─── DATA FOR PROCESSING ───
(** X16. Two calls in a row. When a call has returned and the next call
    reuses the history, every request of the next call carries what the
    first call sent, then the output blocks the provider answered, then the
    translation of the new messages; the history after the second call is
    that input followed by the output blocks of the second call's answer,
    the response of the first attempt of the second call that succeeds on
    that input. *)
Theorem chat_next_call_sees_previous
        (w1 w2 : World) (m1 m2 : list LLMMessage) (mp1 mp2 : ModelParameters)
        (t1 t2 : option (list Tool)) (reuse1 : bool) (s s1 s2 : Sys)
        (resp1 resp2 : LLMResponse) :
  chat w1 m1 mp1 t1 reuse1 s = (Return resp1, s1) ->
  chat w2 m2 mp2 t2 true s1 = (Return resp2, s2) ->
  exists wire1 r1 wire2 r2 new,
    parse_messages m1 = Return wire1 /\
    parse_messages m2 = Return wire2 /\
    answered_by w1 mp1 t1 (sent_input s reuse1 wire1) r1 /\
    answered_by w2 mp2 t2
      (sent_input s reuse1 wire1 ++ map OutputItem (output r1) ++ wire2) r2 /\
    effects s2 = effects s1 ++ new /\
    (forall req o, In (EvCreate req o) new ->
       req_input req =
       sent_input s reuse1 wire1 ++ map OutputItem (output r1) ++ wire2) /\
    In (EvCreate
          (make_request
             (sent_input s reuse1 wire1 ++ map OutputItem (output r1) ++ wire2)
             mp2 t2)
          (Succeeds r2)) new /\
    message_history (self s2) =
      sent_input s reuse1 wire1 ++ map OutputItem (output r1) ++ wire2
      ++ map OutputItem (output r2).
Proof.
  intros H1 H2. apply chat_returns_inv in H1. apply chat_returns_inv in H2.
  destruct H1 as (wire1 & pre1 & k1 & post1 & r1 & c1 & tc1 & H1).
  destruct H2 as (wire2 & pre2 & k2 & post2 & r2 & c2 & tc2 & H2).
  cbv zeta in H1, H2.
  destruct H1 as (Hp1 & Hs1 & Hf1 & Hk1 & _ & _ & Hh1 & _).
  destruct H2 as (Hp2 & Hs2 & Hf2 & Hk2 & _ & _ & Hh2 & He2).
  assert (Hin2 : sent_input s1 true wire2 =
                 sent_input s reuse1 wire1 ++ map OutputItem (output r1) ++ wire2).
  { unfold sent_input at 1. rewrite Hh1. now rewrite <- app_assoc. }
  rewrite Hin2 in *.
  exists wire1, r1, wire2, r2. eexists.
  split; [exact Hp1 |]. split; [exact Hp2 |].
  split; [now exists pre1, k1, post1 |].
  split; [now exists pre2, k2, post2 |].
  split; [exact He2 |]. split; [| split].
  - intros req o Hin. apply in_app_or in Hin. destruct Hin as [Hin | [Hin | []]].
    + apply failed_rounds_requests in Hin. now subst req.
    + now inversion Hin; subst.
  - apply in_or_app. right. now left.
  - rewrite Hh2. now rewrite <- !app_assoc.
Qed.

(** X17. A call that does not reuse the history does not depend on it. Two
    clients that differ only in their stored history get the same result
    from the same call and send the same requests; and as soon as an
    attempt succeeds they end in the same state: what they had stored is
    gone, the new history being this call's input and output only. *)
Theorem chat_without_reuse_ignores_history
        (w : World) (messages : list LLMMessage) (mp : ModelParameters)
        (tools : option (list Tool)) (h1 h2 : list WireItem)
        (recorder : option (list TrajectoryEntry)) (log : list Event) :
  let out1 := chat w messages mp tools false (client_with h1 recorder log) in
  let out2 := chat w messages mp tools false (client_with h2 recorder log) in
  fst out1 = fst out2 /\
  effects (snd out1) = effects (snd out2) /\
  trajectory_recorder (self (snd out1)) = trajectory_recorder (self (snd out2)) /\
  (forall wire r,
     parse_messages messages = Return wire ->
     answered_by w mp tools wire r ->
     snd out1 = snd out2 /\
     message_history (self (snd out1)) = wire ++ map OutputItem (output r)).
Proof.
  intros out1 out2. subst out1 out2.
  destruct (parse_messages messages) as [wire|e] eqn:Hparse.
  - set (req := make_request wire mp tools).
    assert (Hsucc : forall pre k post r,
               range (max_retries mp) = pre ++ k :: post ->
               Forall (fails_at w req) pre ->
               responses_create w k req = Succeeds r ->
               fst (chat w messages mp tools false (client_with h1 recorder log))
               = fst (chat w messages mp tools false (client_with h2 recorder log)) /\
               snd (chat w messages mp tools false (client_with h1 recorder log))
               = snd (chat w messages mp tools false (client_with h2 recorder log)) /\
               message_history
                 (self (snd (chat w messages mp tools false
                                  (client_with h1 recorder log))))
               = wire ++ map OutputItem (output r)).
    { intros pre k post r Hsplit Hpre Hk.
      rewrite (chat_first_success w messages mp tools false
                 (client_with h1 recorder log) wire pre post k r Hparse Hsplit Hpre Hk).
      rewrite (chat_first_success w messages mp tools false
                 (client_with h2 recorder log) wire pre post k r Hparse Hsplit Hpre Hk).
      destruct (decode_output (output r) "" []) as [[c t]|e]; cbn [fst snd].
      - split; [reflexivity |]. split; [reflexivity |].
        now rewrite history_recorded, history_with_history.
      - split; [reflexivity |]. split; [reflexivity |].
        now rewrite history_with_history. }
    destruct (attempts_dichotomy w req (range (max_retries mp)))
      as [Hall | (pre & k & post & r & Hsplit & Hpre & Hk)].
    + rewrite (chat_all_fail w messages mp tools false
                 (client_with h1 recorder log) wire Hparse Hall).
      rewrite (chat_all_fail w messages mp tools false
                 (client_with h2 recorder log) wire Hparse Hall).
      cbn [fst snd]. split; [reflexivity |]. split; [reflexivity |].
      split; [reflexivity |].
      intros wire' r Hw (pre & k & post & Hsplit & Hpre & Hk).
      inversion Hw; subst wire'. exfalso.
      apply (succeeds_not_fails w req k r Hk).
      rewrite Forall_forall in Hall. apply Hall.
      exact (in_split_middle _ _ _ _ Hsplit).
    + destruct (Hsucc pre k post r Hsplit Hpre Hk) as (Hfst & Hsnd & _).
      split; [exact Hfst |]. rewrite Hsnd. split; [reflexivity |].
      split; [reflexivity |].
      intros wire' r' Hw (pre' & k' & post' & Hsplit' & Hpre' & Hk').
      inversion Hw; subst wire'.
      destruct (Hsucc pre' k' post' r' Hsplit' Hpre' Hk') as (_ & _ & Hh).
      split; [reflexivity |]. rewrite <- Hsnd. exact Hh.
  - rewrite !(chat_invalid w messages mp tools false _ e Hparse). cbn [fst snd].
    split; [reflexivity |]. split; [reflexivity |]. split; [reflexivity |].
    intros wire r Hw. discriminate.
Qed.

(** X18. A seeded history is what the provider sees. After
    [set_chat_history seed], a returning call that reuses the history sends,
    in every request, the translation of the seed followed by the
    translation of the new messages, whatever the client had stored before
    the seeding; the history then holds both, followed by the output blocks
    of the answer, the response of the first attempt that succeeds on that
    input. *)
Theorem seeded_history_is_sent
        (w : World) (seed messages : list LLMMessage) (mp : ModelParameters)
        (tools : option (list Tool)) (s s' : Sys) (wseed : list WireItem)
        (resp : LLMResponse) :
  parse_messages seed = Return wseed ->
  chat w messages mp tools true (snd (set_chat_history seed s)) = (Return resp, s') ->
  exists wire r new,
    parse_messages messages = Return wire /\
    answered_by w mp tools (wseed ++ wire) r /\
    effects s' = effects s ++ new /\
    (forall req o, In (EvCreate req o) new -> req_input req = wseed ++ wire) /\
    In (EvCreate (make_request (wseed ++ wire) mp tools) (Succeeds r)) new /\
    message_history (self s') = wseed ++ wire ++ map OutputItem (output r).
Proof.
  intros Hseed H.
  assert (Hs : snd (set_chat_history seed s) = with_history s wseed).
  { unfold set_chat_history, bind, lift. now rewrite Hseed. }
  rewrite Hs in H. apply chat_returns_inv in H.
  destruct H as (wire & pre & k & post & r & c & tc & H). cbv zeta in H.
  destruct H as (Hp & Hsplit & Hpre & Hk & _ & _ & Hh & He).
  change (sent_input (with_history s wseed) true wire) with (wseed ++ wire) in *.
  exists wire, r. eexists. split; [exact Hp |].
  split; [now exists pre, k, post |].
  split; [rewrite He, effects_with_history; reflexivity |]. split; [| split].
  - intros req o Hi. apply in_app_or in Hi. destruct Hi as [Hi | [Hi | []]].
    + apply failed_rounds_requests in Hi. now subst req.
    + now inversion Hi; subst.
  - apply in_or_app. right. now left.
  - rewrite Hh. now rewrite <- app_assoc.
Qed.

Lemma parse_tool_call_messages (calls : list ToolCall) :
  parse_messages (map tool_call_message calls) = Return (map parse_tool_call calls).
Proof.
  induction calls as [|tc calls IH]; [reflexivity |].
  simpl map. rewrite parse_messages_cons, IH. reflexivity.
Qed.

Lemma tool_calls_keep_call (blocks : list OutputBlock) (calls : list ToolCall) :
  Forall2 tool_call_of blocks calls ->
  map item_call (map parse_tool_call calls) = map block_call blocks.
Proof.
  induction 1 as [|b tc blocks calls Hb _ IH]; [reflexivity |].
  simpl. rewrite IH. f_equal.
  destruct b as [call_id name arguments id | |]; simpl in Hb; [| contradiction ..].
  destruct Hb as (-> & -> & _). reflexivity.
Qed.

(** X19. Call ids survive the round trip. The tool calls of a returned
    response, sent back as tool-call messages, translate without error into
    function-call items that carry, in the same order, the call id and the
    name of the provider's function-call blocks. *)
Theorem tool_calls_round_trip
        (w : World) (messages : list LLMMessage) (mp : ModelParameters)
        (tools : option (list Tool)) (reuse_history : bool) (s s' : Sys)
        (resp : LLMResponse) :
  chat w messages mp tools reuse_history s = (Return resp, s') ->
  exists wire r,
    parse_messages messages = Return wire /\
    answered_by w mp tools (sent_input s reuse_history wire) r /\
    forall calls,
      resp_tool_calls resp = Some calls ->
      parse_messages (map tool_call_message calls)
      = Return (map parse_tool_call calls) /\
      map item_call (map parse_tool_call calls)
      = map block_call (function_calls (output r)).
Proof.
  intros H. apply chat_returns_inv in H.
  destruct H as (wire & pre & k & post & r & c & tcs & H). cbv zeta in H.
  destruct H as (Hp & Hsplit & Hpre & Hk & Hdec & -> & _).
  exists wire, r. split; [exact Hp |]. split; [now exists pre, k, post |].
  intros calls Hcalls. split; [apply parse_tool_call_messages |].
  apply decode_output_returns in Hdec. destruct Hdec as [_ (new & Hnew & Hall)].
  simpl in Hnew. subst new. apply tool_calls_keep_call.
  simpl in Hcalls. destruct tcs; [discriminate |]. now inversion Hcalls; subst.
Qed.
───
**INSTRUCTIONS FOR THE TASK:** Only lines containing "reuses" belong in the answer; copy every such line from the records.

**WRITTEN REPLY:**
    reuses the history, every request of the next call carries what the
    [set_chat_history seed], a returning call that reuses the history sends,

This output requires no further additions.